::: Supplied records

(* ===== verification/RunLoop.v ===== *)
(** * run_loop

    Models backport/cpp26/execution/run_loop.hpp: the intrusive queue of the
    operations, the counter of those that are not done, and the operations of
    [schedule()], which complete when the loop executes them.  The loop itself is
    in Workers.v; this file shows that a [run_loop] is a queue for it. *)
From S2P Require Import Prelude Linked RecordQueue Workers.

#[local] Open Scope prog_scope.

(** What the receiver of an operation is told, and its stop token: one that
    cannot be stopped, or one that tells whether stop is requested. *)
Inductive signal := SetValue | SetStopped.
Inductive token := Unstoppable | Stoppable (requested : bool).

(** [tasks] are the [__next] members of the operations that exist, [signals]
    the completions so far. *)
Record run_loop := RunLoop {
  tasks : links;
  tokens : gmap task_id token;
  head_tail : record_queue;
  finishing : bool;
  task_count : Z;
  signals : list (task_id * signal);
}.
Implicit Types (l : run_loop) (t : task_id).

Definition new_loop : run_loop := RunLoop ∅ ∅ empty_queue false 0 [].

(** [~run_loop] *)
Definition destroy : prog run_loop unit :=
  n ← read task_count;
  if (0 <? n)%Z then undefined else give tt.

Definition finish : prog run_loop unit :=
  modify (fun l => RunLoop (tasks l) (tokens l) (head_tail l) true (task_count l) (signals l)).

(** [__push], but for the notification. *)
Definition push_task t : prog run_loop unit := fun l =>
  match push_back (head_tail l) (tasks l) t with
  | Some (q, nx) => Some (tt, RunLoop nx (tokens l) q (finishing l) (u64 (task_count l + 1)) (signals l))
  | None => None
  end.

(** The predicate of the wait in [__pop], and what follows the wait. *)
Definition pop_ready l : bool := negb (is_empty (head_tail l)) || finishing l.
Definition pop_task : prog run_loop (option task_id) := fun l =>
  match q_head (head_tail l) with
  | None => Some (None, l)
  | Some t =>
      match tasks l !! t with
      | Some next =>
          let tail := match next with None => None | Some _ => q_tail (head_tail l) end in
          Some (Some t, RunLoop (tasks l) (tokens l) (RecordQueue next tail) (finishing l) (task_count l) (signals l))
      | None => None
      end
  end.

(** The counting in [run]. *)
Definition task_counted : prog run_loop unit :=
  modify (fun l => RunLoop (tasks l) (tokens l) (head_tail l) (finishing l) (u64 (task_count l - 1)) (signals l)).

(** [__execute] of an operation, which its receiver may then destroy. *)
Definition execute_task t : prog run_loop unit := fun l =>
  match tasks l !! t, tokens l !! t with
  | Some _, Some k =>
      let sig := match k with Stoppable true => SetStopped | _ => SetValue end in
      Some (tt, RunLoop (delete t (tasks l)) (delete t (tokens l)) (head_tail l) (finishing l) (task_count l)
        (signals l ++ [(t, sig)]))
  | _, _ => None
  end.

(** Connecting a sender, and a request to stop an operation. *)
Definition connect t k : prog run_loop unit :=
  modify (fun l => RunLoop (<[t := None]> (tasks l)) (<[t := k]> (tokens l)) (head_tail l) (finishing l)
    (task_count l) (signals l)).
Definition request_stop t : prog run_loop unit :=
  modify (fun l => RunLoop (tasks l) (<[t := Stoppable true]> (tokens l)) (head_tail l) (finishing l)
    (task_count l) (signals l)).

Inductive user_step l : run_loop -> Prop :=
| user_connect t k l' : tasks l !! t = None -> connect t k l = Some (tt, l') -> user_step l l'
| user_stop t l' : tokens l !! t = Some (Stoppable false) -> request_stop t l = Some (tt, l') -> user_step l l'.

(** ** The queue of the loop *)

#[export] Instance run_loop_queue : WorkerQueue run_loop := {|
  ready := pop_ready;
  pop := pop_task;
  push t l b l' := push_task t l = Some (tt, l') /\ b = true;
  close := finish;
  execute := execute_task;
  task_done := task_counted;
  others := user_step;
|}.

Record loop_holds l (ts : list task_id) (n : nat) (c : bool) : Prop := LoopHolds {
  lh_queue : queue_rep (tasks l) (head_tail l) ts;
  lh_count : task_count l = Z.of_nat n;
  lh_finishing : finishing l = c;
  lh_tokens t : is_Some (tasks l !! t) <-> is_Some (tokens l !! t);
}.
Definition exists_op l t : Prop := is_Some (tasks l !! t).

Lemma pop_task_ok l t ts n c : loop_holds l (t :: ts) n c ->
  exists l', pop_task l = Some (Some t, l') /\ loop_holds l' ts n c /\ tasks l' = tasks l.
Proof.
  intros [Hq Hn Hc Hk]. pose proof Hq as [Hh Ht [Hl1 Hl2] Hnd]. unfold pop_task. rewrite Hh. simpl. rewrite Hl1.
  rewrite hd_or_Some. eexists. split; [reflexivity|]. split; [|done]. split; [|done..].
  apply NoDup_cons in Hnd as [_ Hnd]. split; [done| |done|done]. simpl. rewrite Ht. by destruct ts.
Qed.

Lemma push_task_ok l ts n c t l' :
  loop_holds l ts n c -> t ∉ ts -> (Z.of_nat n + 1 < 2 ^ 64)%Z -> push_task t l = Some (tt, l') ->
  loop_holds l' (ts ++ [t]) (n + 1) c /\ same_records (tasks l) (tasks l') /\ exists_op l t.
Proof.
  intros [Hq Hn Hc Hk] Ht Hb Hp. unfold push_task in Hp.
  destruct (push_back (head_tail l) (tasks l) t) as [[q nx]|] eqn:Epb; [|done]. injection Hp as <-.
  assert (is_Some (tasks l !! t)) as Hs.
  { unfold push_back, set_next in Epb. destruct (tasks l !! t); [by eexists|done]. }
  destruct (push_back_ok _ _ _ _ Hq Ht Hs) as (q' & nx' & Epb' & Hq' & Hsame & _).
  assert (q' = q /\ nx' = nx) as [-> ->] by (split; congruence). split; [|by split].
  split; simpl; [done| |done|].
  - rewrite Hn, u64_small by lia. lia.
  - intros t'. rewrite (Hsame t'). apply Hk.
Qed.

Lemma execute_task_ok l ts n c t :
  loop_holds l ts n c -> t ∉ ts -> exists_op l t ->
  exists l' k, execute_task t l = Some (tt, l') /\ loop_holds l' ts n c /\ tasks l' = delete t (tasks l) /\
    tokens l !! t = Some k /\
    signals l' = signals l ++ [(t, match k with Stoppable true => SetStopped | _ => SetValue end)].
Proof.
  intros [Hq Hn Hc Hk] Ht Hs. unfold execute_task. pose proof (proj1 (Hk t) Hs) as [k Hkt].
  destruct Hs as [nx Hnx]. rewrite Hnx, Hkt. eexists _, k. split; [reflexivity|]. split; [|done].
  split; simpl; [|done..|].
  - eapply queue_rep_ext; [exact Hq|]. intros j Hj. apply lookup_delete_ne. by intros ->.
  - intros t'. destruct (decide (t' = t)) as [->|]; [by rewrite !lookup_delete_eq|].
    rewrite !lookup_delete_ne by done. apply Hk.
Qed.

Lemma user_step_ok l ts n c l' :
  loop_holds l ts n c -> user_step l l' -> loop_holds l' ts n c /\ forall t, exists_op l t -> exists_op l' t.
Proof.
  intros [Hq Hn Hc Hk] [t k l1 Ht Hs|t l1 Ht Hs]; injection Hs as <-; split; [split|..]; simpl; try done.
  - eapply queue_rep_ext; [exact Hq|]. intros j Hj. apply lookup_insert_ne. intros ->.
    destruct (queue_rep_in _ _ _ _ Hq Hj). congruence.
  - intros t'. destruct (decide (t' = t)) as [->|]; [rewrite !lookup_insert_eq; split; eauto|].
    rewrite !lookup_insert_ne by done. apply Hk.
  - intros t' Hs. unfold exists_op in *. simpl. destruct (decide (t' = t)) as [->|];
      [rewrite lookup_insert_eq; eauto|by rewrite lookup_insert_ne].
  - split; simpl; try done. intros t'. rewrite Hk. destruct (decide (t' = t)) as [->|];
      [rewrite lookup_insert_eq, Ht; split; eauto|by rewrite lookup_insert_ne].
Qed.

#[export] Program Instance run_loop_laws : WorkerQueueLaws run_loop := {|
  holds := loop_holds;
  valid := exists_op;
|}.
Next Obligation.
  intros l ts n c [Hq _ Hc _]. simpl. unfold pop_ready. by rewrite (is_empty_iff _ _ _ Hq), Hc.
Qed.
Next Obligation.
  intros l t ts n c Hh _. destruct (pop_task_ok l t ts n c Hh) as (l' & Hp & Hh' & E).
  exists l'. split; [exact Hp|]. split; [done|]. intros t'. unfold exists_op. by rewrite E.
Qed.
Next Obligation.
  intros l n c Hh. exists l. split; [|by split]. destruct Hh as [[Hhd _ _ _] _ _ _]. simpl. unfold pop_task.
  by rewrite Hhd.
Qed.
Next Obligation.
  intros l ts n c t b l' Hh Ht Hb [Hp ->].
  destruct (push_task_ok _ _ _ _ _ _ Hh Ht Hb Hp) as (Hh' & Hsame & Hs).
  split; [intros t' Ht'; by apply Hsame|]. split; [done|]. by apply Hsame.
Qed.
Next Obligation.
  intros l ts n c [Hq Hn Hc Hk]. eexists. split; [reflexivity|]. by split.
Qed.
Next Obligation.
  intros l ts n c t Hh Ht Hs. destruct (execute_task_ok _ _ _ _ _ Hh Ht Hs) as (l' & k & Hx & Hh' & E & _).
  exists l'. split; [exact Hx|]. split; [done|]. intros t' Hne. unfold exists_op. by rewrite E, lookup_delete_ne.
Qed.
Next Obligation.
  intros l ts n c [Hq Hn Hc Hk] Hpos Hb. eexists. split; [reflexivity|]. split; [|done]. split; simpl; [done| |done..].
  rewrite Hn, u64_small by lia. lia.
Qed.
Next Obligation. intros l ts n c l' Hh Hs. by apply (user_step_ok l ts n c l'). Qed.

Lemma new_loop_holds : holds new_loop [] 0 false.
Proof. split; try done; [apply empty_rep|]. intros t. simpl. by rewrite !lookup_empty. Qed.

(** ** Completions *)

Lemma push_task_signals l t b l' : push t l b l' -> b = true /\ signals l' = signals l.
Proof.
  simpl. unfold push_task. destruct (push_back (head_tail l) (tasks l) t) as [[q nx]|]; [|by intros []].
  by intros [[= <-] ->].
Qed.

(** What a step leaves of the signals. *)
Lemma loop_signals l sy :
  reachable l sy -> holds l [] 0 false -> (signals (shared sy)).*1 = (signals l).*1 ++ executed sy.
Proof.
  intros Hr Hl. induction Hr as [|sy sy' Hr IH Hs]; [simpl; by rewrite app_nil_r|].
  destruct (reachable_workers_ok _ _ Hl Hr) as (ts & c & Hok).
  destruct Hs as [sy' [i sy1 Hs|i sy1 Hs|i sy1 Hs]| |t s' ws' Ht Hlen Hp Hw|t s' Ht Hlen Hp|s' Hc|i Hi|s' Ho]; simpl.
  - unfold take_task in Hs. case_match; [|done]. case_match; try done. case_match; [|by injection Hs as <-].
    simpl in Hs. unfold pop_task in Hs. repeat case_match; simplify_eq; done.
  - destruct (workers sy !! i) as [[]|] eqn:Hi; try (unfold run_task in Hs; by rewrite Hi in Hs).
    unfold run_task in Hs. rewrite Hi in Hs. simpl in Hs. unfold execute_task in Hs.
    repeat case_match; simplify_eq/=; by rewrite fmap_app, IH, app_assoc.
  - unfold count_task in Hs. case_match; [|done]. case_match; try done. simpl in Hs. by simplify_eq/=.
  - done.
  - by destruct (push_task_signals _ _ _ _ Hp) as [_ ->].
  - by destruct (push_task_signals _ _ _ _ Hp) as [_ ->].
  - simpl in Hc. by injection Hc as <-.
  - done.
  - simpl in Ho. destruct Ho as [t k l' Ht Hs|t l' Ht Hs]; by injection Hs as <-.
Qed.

::::::

> About this exercise:
Your reply must contain exactly the lines from the first line of the data through the line holding "Some (Some t, RunLoop", and nothing more.

> Answer to this problem:
(* ===== verification/RunLoop.v ===== *)
(** * run_loop

    Models backport/cpp26/execution/run_loop.hpp: the intrusive queue of the
    operations, the counter of those that are not done, and the operations of
    [schedule()], which complete when the loop executes them.  The loop itself is
    in Workers.v; this file shows that a [run_loop] is a queue for it. *)
From S2P Require Import Prelude Linked RecordQueue Workers.

#[local] Open Scope prog_scope.

(** What the receiver of an operation is told, and its stop token: one that
    cannot be stopped, or one that tells whether stop is requested. *)
Inductive signal := SetValue | SetStopped.
Inductive token := Unstoppable | Stoppable (requested : bool).

(** [tasks] are the [__next] members of the operations that exist, [signals]
    the completions so far. *)
Record run_loop := RunLoop {
  tasks : links;
  tokens : gmap task_id token;
  head_tail : record_queue;
  finishing : bool;
  task_count : Z;
  signals : list (task_id * signal);
}.
Implicit Types (l : run_loop) (t : task_id).

Definition new_loop : run_loop := RunLoop ∅ ∅ empty_queue false 0 [].

(** [~run_loop] *)
Definition destroy : prog run_loop unit :=
  n ← read task_count;
  if (0 <? n)%Z then undefined else give tt.

Definition finish : prog run_loop unit :=
  modify (fun l => RunLoop (tasks l) (tokens l) (head_tail l) true (task_count l) (signals l)).

(** [__push], but for the notification. *)
Definition push_task t : prog run_loop unit := fun l =>
  match push_back (head_tail l) (tasks l) t with
  | Some (q, nx) => Some (tt, RunLoop nx (tokens l) q (finishing l) (u64 (task_count l + 1)) (signals l))
  | None => None
  end.

(** The predicate of the wait in [__pop], and what follows the wait. *)
Definition pop_ready l : bool := negb (is_empty (head_tail l)) || finishing l.
Definition pop_task : prog run_loop (option task_id) := fun l =>
  match q_head (head_tail l) with
  | None => Some (None, l)
  | Some t =>
      match tasks l !! t with
      | Some next =>
          let tail := match next with None => None | Some _ => q_tail (head_tail l) end in
          Some (Some t, RunLoop (tasks l) (tokens l) (RecordQueue next tail) (finishing l) (task_count l) (signals l))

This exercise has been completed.